-- Material to process follows --
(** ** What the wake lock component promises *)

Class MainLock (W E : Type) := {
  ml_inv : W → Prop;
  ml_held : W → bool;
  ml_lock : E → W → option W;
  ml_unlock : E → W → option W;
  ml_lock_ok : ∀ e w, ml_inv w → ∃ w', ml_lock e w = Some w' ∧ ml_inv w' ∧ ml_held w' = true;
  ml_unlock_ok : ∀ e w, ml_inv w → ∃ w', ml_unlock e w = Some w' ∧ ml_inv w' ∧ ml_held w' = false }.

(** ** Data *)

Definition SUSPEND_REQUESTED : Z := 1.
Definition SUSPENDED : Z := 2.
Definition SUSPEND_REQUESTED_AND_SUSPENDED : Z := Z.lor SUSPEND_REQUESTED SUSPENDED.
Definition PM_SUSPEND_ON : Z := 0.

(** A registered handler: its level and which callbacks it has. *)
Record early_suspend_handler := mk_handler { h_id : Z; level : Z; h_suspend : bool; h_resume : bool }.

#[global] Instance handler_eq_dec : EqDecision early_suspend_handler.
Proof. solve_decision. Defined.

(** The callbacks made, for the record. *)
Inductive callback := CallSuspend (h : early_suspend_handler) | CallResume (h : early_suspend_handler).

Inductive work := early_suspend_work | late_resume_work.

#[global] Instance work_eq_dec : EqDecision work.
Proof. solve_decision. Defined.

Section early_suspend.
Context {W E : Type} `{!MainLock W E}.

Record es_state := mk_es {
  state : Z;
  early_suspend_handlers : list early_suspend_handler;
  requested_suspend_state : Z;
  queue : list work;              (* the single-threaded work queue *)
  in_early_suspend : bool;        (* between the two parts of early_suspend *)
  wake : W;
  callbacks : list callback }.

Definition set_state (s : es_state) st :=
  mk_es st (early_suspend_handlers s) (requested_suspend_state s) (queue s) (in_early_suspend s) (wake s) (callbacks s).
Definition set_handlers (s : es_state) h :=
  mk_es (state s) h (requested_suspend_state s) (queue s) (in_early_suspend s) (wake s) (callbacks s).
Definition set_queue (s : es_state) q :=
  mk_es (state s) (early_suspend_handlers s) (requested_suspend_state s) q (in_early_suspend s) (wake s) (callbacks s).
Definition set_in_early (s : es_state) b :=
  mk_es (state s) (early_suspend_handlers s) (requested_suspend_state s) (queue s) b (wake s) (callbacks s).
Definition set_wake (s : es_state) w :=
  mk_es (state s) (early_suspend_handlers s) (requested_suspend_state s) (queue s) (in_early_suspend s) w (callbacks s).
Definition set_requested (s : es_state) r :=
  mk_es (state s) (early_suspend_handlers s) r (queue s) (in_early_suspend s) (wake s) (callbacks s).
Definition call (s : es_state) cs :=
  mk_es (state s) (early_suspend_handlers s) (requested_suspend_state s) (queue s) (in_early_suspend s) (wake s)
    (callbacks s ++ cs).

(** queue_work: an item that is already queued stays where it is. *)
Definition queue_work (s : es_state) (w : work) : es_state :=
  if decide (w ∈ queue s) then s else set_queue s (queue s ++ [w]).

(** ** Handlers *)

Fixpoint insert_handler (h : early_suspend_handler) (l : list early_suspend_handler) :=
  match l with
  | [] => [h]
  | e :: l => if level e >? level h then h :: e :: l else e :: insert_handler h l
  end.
-- Material to process concluded --
-- Material to process follows --
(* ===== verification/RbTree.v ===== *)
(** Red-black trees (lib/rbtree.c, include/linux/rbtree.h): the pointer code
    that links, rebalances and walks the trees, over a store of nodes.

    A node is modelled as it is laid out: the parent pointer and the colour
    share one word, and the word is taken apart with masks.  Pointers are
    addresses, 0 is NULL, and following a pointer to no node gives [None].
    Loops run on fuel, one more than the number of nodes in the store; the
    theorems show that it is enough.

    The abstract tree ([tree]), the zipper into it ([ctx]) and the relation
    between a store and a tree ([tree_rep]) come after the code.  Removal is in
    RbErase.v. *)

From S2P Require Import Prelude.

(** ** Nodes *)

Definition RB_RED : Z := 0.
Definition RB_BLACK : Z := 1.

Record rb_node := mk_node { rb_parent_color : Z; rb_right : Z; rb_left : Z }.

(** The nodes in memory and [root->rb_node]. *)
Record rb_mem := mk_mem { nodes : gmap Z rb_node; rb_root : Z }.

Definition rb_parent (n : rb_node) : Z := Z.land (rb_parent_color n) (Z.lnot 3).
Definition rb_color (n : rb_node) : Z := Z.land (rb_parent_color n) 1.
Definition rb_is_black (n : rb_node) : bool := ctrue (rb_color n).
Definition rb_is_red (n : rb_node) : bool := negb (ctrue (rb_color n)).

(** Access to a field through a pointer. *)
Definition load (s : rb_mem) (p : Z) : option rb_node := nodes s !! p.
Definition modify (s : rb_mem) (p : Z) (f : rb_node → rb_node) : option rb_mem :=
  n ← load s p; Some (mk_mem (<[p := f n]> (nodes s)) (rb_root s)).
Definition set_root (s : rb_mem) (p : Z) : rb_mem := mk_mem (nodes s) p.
-- Material to process concluded --
Exercise directions ▸ Copy word for word the stretch of entries above from the line that has "Definition SUSPENDED : Z := 2." through the line that has "(** A registered", both ends included, and nothing outside it.

Answer space ▸
Definition SUSPENDED : Z := 2.
Definition SUSPEND_REQUESTED_AND_SUSPENDED : Z := Z.lor SUSPEND_REQUESTED SUSPENDED.
Definition PM_SUSPEND_ON : Z := 0.

(** A registered handler: its level and which callbacks it has. *)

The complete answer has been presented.